Lemma first_failure {X : Type} (g : Attribute -> result X) (l : list Attribute) :
  Forall (fun a => ∃ x, g a = Ok x) l
  ∨ ∃ pre a post e,
      l = pre ++ a :: post ∧ Forall (fun a => ∃ x, g a = Ok x) pre
      ∧ g a = Raise e.
Proof.
  induction l as [|a l IH]; [by left|].
  destruct (g a) as [x|e] eqn:Ha.
  - destruct IH as [IH | (pre & b & post & e & -> & Hpre & Hb)].
    + left. constructor; eauto.
    + right. exists (a :: pre), b, post, e. repeat split; [|done].
      constructor; eauto.
  - right. by exists [], a, l, e.
Qed.

Lemma assign_all_Ok (l : list Attribute) :
  Forall converts l →
  assign_all ((fun a => (a, bound_value a)) <$> l)
  = Ok ((fun a => (a, assigned_value a)) <$> l).
Proof.
  induction 1 as [|a l [w Hw] _ IH]; [done|].
  rewrite !fmap_cons. cbn [assign_all]. unfold assigned_value at 1.
  rewrite Hw, IH. done.
Qed.

Lemma assign_all_Raise (pre : list Attribute) a post e :
  Forall converts pre →
  convert a (bound_value a) = Raise e →
  assign_all ((fun a => (a, bound_value a)) <$> pre ++ a :: post) = Raise e.
Proof.
  induction 1 as [|b l [w Hw] _ IH]; intros Ha.
  - simpl. by rewrite Ha.
  - rewrite <- app_comm_cons, fmap_cons. cbn [assign_all].
    rewrite Hw, (IH Ha). done.
Qed.

Lemma validate_all_Ok (l : list Attribute) :
  Forall validates l →
  validate_all year_now ((fun a => (a, assigned_value a)) <$> l) = Ok tt.
Proof.
  induction 1 as [|a l Ha _ IH]; [done|].
  rewrite fmap_cons. cbn [validate_all]. unfold validates in Ha.
  rewrite Ha, IH. done.
Qed.

Lemma validate_all_Raise (pre : list Attribute) a post e :
  Forall validates pre →
  validate a year_now (assigned_value a) = Raise e →
  validate_all year_now ((fun a => (a, assigned_value a)) <$> pre ++ a :: post)
  = Raise e.
Proof.
  induction 1 as [|b l Hb _ IH]; intros Ha.
  - simpl. by rewrite Ha.
  - rewrite <- app_comm_cons, fmap_cons. cbn [validate_all].
    unfold validates in Hb. rewrite Hb, (IH Ha). done.
Qed.

Lemma init_Ok_intro :
  binds → Forall converts (cls_attrs cls) → Forall validates (cls_attrs cls) →
  init cls year_now kw = Ok constructed.
Proof.
  intros Hb Hc Hv. unfold init.
  rewrite (bind_arguments_Ok Hb). simpl.
  rewrite (assign_all_Ok _ Hc). simpl.
  by rewrite (validate_all_Ok _ Hv).
Qed.

Lemma init_Raise_intro e : Failure e → init cls year_now kw = Raise e.
Proof.
  unfold init. destruct 1 as [Hd|Hd Hm|pre a post e Hb Hl Hpre Ha
                              |pre a post e Hb Hc Hl Hpre Ha].
  - unfold bind_arguments. by rewrite decide_False.
  - unfold bind_arguments. rewrite decide_True by done.
    by destruct (missing cls kw).
  - rewrite (bind_arguments_Ok Hb). simpl.
    rewrite Hl. by rewrite (assign_all_Raise _ _ _ _ Hpre Ha).
  - rewrite (bind_arguments_Ok Hb). simpl.
    rewrite (assign_all_Ok _ Hc). simpl.
    rewrite Hl. by rewrite (validate_all_Raise _ _ _ _ Hpre Ha).
Qed.

Lemma init_cases :
  (binds ∧ Forall converts (cls_attrs cls) ∧ Forall validates (cls_attrs cls))
  ∨ ∃ e, Failure e.
Proof.
  destruct (decide (dom kw ⊆ list_to_set (attr_names cls))) as [Hd|Hd];
    [|right; eexists; by constructor].
  destruct (decide (missing cls kw = [])) as [Hm|Hm];
    [|right; eexists; by constructor].
  assert (binds) as Hb by (split; [done|by apply missing_nil]).
  destruct (first_failure (fun a => convert a (bound_value a)) (cls_attrs cls))
    as [Hc | (pre & a & post & e & Hl & Hpre & Ha)];
    [|right; exists e; by eapply Failure_convert].
  destruct (first_failure (fun a => validate a year_now (assigned_value a))
              (cls_attrs cls))
    as [Hv | (pre & a & post & e & Hl & Hpre & Ha)].
  - left. split; [done|]. split; [done|].
    eapply Forall_impl; [exact Hv|]. by intros a [[] Ha].
  - right. exists e. eapply Failure_validate; try done.
    eapply Forall_impl; [exact Hpre|]. by intros b [[] Hb'].
Qed.

Lemma init_Ok_inv inst :
  init cls year_now kw = Ok inst →
  binds ∧ Forall converts (cls_attrs cls) ∧ Forall validates (cls_attrs cls)
  ∧ inst = constructed.
Proof.
  intros Hi. destruct init_cases as [(Hb & Hc & Hv) | [e He]].
  - rewrite (init_Ok_intro Hb Hc Hv) in Hi. by injection Hi as <-.
  - rewrite (init_Raise_intro _ He) in Hi. discriminate.
Qed.

Lemma init_Raise_inv e : init cls year_now kw = Raise e → Failure e.
Proof.
  intros Hi. destruct init_cases as [(Hb & Hc & Hv) | [e' He]].
  - rewrite (init_Ok_intro Hb Hc Hv) in Hi. discriminate.
  - rewrite (init_Raise_intro _ He) in Hi. by injection Hi as <-.
Qed.

Lemma constructed_lookup a :
  NoDup (attr_names cls) → a ∈ cls_attrs cls →
  constructed !! name a = Some (assigned_value a).
Proof.
  intros Hnd Ha. unfold constructed, slots.
  apply elem_of_list_to_map_1.
  - rewrite <- list_fmap_compose. rewrite <- list_fmap_compose. exact Hnd.
  - rewrite <- list_fmap_compose. apply list_elem_of_fmap. by exists a.
Qed.

Lemma constructed_dom : dom constructed = list_to_set (attr_names cls).
Proof.
  unfold constructed, slots. rewrite dom_list_to_map_L.
  by rewrite <- !list_fmap_compose.
Qed.

End Construction.

(** ** The validators, on the values they are given *)

Lemma check_tokens_Ok (l : list string) :
  check_tokens l = Ok tt ↔ Forall (fun tok => PyString.isalpha tok = true) l.
Proof.
  induction l as [|tok l IH]; simpl; [by split|].
  rewrite Forall_cons. destruct (PyString.isalpha tok); [|by split; [|intros []]].
  rewrite IH. tauto.
Qed.

Lemma check_tokens_Raise (l : list string) (e : PyExc) :
  check_tokens l = Raise e → e = name_alphabet_error.
Proof.
  induction l as [|tok l IH]; simpl; [discriminate|].
  destruct (PyString.isalpha tok); [done|]. by intros [= <-].
Qed.

Lemma check_name_Ok (year_now : Z) (attribute s : string) :
  check_name year_now attribute (PStr s) = Ok tt ↔ name_format s.
Proof.
  unfold check_name, name_format.
  destruct (Z.ltb_spec (Z.of_nat (length (PyString.split s))) 2) as [Hlt|Hge].
  - split; [discriminate|]. intros [Hlen _]. lia.
  - rewrite check_tokens_Ok. split; [|tauto]. intros H. split; [lia|done].
Qed.

Lemma check_len_Ok (year_now : Z) (attribute s : string) :
  check_len year_now attribute (PStr s) = Ok tt ↔ PyString.len s <= 5000.
Proof.
  unfold check_len.
  destruct (Z.ltb_spec 5000 (PyString.len s)); split; (done || lia).
Qed.

Lemma check_len_Raise (year_now : Z) (attribute s : string) (e : PyExc) :
  check_len year_now attribute (PStr s) = Raise e →
  e = too_long_error ∧ 5000 < PyString.len s.
Proof.
  unfold check_len.
  destruct (Z.ltb_spec 5000 (PyString.len s)); [|discriminate].
  by intros [= <-].
Qed.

☆ ☆ ☆ ☆ ☆

Exercise aim:
All that is needed is the material, repeated exactly.

Result for this task:
Lemma first_failure {X : Type} (g : Attribute -> result X) (l : list Attribute) :
  Forall (fun a => ∃ x, g a = Ok x) l
  ∨ ∃ pre a post e,
      l = pre ++ a :: post ∧ Forall (fun a => ∃ x, g a = Ok x) pre
      ∧ g a = Raise e.
Proof.
  induction l as [|a l IH]; [by left|].
  destruct (g a) as [x|e] eqn:Ha.
  - destruct IH as [IH | (pre & b & post & e & -> & Hpre & Hb)].
    + left. constructor; eauto.
    + right. exists (a :: pre), b, post, e. repeat split; [|done].
      constructor; eauto.
  - right. by exists [], a, l, e.
Qed.

Lemma assign_all_Ok (l : list Attribute) :
  Forall converts l →
  assign_all ((fun a => (a, bound_value a)) <$> l)
  = Ok ((fun a => (a, assigned_value a)) <$> l).
Proof.
  induction 1 as [|a l [w Hw] _ IH]; [done|].
  rewrite !fmap_cons. cbn [assign_all]. unfold assigned_value at 1.
  rewrite Hw, IH. done.
Qed.

Lemma assign_all_Raise (pre : list Attribute) a post e :
  Forall converts pre →
  convert a (bound_value a) = Raise e →
  assign_all ((fun a => (a, bound_value a)) <$> pre ++ a :: post) = Raise e.
Proof.
  induction 1 as [|b l [w Hw] _ IH]; intros Ha.
  - simpl. by rewrite Ha.
  - rewrite <- app_comm_cons, fmap_cons. cbn [assign_all].
    rewrite Hw, (IH Ha). done.
Qed.

Lemma validate_all_Ok (l : list Attribute) :
  Forall validates l →
  validate_all year_now ((fun a => (a, assigned_value a)) <$> l) = Ok tt.
Proof.
  induction 1 as [|a l Ha _ IH]; [done|].
  rewrite fmap_cons. cbn [validate_all]. unfold validates in Ha.
  rewrite Ha, IH. done.
Qed.

Lemma validate_all_Raise (pre : list Attribute) a post e :
  Forall validates pre →
  validate a year_now (assigned_value a) = Raise e →
  validate_all year_now ((fun a => (a, assigned_value a)) <$> pre ++ a :: post)
  = Raise e.
Proof.
  induction 1 as [|b l Hb _ IH]; intros Ha.
  - simpl. by rewrite Ha.
  - rewrite <- app_comm_cons, fmap_cons. cbn [validate_all].
    unfold validates in Hb. rewrite Hb, (IH Ha). done.
Qed.

Lemma init_Ok_intro :
  binds → Forall converts (cls_attrs cls) → Forall validates (cls_attrs cls) →
  init cls year_now kw = Ok constructed.
Proof.
  intros Hb Hc Hv. unfold init.
  rewrite (bind_arguments_Ok Hb). simpl.
  rewrite (assign_all_Ok _ Hc). simpl.
  by rewrite (validate_all_Ok _ Hv).
Qed.

Lemma init_Raise_intro e : Failure e → init cls year_now kw = Raise e.
Proof.
  unfold init. destruct 1 as [Hd|Hd Hm|pre a post e Hb Hl Hpre Ha
                              |pre a post e Hb Hc Hl Hpre Ha].
  - unfold bind_arguments. by rewrite decide_False.
  - unfold bind_arguments. rewrite decide_True by done.
    by destruct (missing cls kw).
  - rewrite (bind_arguments_Ok Hb). simpl.
    rewrite Hl. by rewrite (assign_all_Raise _ _ _ _ Hpre Ha).
  - rewrite (bind_arguments_Ok Hb). simpl.
    rewrite (assign_all_Ok _ Hc). simpl.
    rewrite Hl. by rewrite (validate_all_Raise _ _ _ _ Hpre Ha).
Qed.

Lemma init_cases :
  (binds ∧ Forall converts (cls_attrs cls) ∧ Forall validates (cls_attrs cls))
  ∨ ∃ e, Failure e.
Proof.
  destruct (decide (dom kw ⊆ list_to_set (attr_names cls))) as [Hd|Hd];
    [|right; eexists; by constructor].
  destruct (decide (missing cls kw = [])) as [Hm|Hm];
    [|right; eexists; by constructor].
  assert (binds) as Hb by (split; [done|by apply missing_nil]).
  destruct (first_failure (fun a => convert a (bound_value a)) (cls_attrs cls))
    as [Hc | (pre & a & post & e & Hl & Hpre & Ha)];
    [|right; exists e; by eapply Failure_convert].
  destruct (first_failure (fun a => validate a year_now (assigned_value a))
              (cls_attrs cls))
    as [Hv | (pre & a & post & e & Hl & Hpre & Ha)].
  - left. split; [done|]. split; [done|].
    eapply Forall_impl; [exact Hv|]. by intros a [[] Ha].
  - right. exists e. eapply Failure_validate; try done.
    eapply Forall_impl; [exact Hpre|]. by intros b [[] Hb'].
Qed.

Lemma init_Ok_inv inst :
  init cls year_now kw = Ok inst →
  binds ∧ Forall converts (cls_attrs cls) ∧ Forall validates (cls_attrs cls)
  ∧ inst = constructed.
Proof.
  intros Hi. destruct init_cases as [(Hb & Hc & Hv) | [e He]].
  - rewrite (init_Ok_intro Hb Hc Hv) in Hi. by injection Hi as <-.
  - rewrite (init_Raise_intro _ He) in Hi. discriminate.
Qed.

Lemma init_Raise_inv e : init cls year_now kw = Raise e → Failure e.
Proof.
  intros Hi. destruct init_cases as [(Hb & Hc & Hv) | [e' He]].
  - rewrite (init_Ok_intro Hb Hc Hv) in Hi. discriminate.
  - rewrite (init_Raise_intro _ He) in Hi. by injection Hi as <-.
Qed.

Lemma constructed_lookup a :
  NoDup (attr_names cls) → a ∈ cls_attrs cls →
  constructed !! name a = Some (assigned_value a).
Proof.
  intros Hnd Ha. unfold constructed, slots.
  apply elem_of_list_to_map_1.
  - rewrite <- list_fmap_compose. rewrite <- list_fmap_compose. exact Hnd.
  - rewrite <- list_fmap_compose. apply list_elem_of_fmap. by exists a.
Qed.

Lemma constructed_dom : dom constructed = list_to_set (attr_names cls).
Proof.
  unfold constructed, slots. rewrite dom_list_to_map_L.
  by rewrite <- !list_fmap_compose.
Qed.

End Construction.

(** ** The validators, on the values they are given *)

Lemma check_tokens_Ok (l : list string) :
  check_tokens l = Ok tt ↔ Forall (fun tok => PyString.isalpha tok = true) l.
Proof.
  induction l as [|tok l IH]; simpl; [by split|].
  rewrite Forall_cons. destruct (PyString.isalpha tok); [|by split; [|intros []]].
  rewrite IH. tauto.
Qed.

Lemma check_tokens_Raise (l : list string) (e : PyExc) :
  check_tokens l = Raise e → e = name_alphabet_error.
Proof.
  induction l as [|tok l IH]; simpl; [discriminate|].
  destruct (PyString.isalpha tok); [done|]. by intros [= <-].
Qed.

Lemma check_name_Ok (year_now : Z) (attribute s : string) :
  check_name year_now attribute (PStr s) = Ok tt ↔ name_format s.
Proof.
  unfold check_name, name_format.
  destruct (Z.ltb_spec (Z.of_nat (length (PyString.split s))) 2) as [Hlt|Hge].
  - split; [discriminate|]. intros [Hlen _]. lia.
  - rewrite check_tokens_Ok. split; [|tauto]. intros H. split; [lia|done].
Qed.

Lemma check_len_Ok (year_now : Z) (attribute s : string) :
  check_len year_now attribute (PStr s) = Ok tt ↔ PyString.len s <= 5000.
Proof.
  unfold check_len.
  destruct (Z.ltb_spec 5000 (PyString.len s)); split; (done || lia).
Qed.

Lemma check_len_Raise (year_now : Z) (attribute s : string) (e : PyExc) :
  check_len year_now attribute (PStr s) = Raise e →
  e = too_long_error ∧ 5000 < PyString.len s.
Proof.
  unfold check_len.
  destruct (Z.ltb_spec 5000 (PyString.len s)); [|discriminate].
  by intros [= <-].
Qed.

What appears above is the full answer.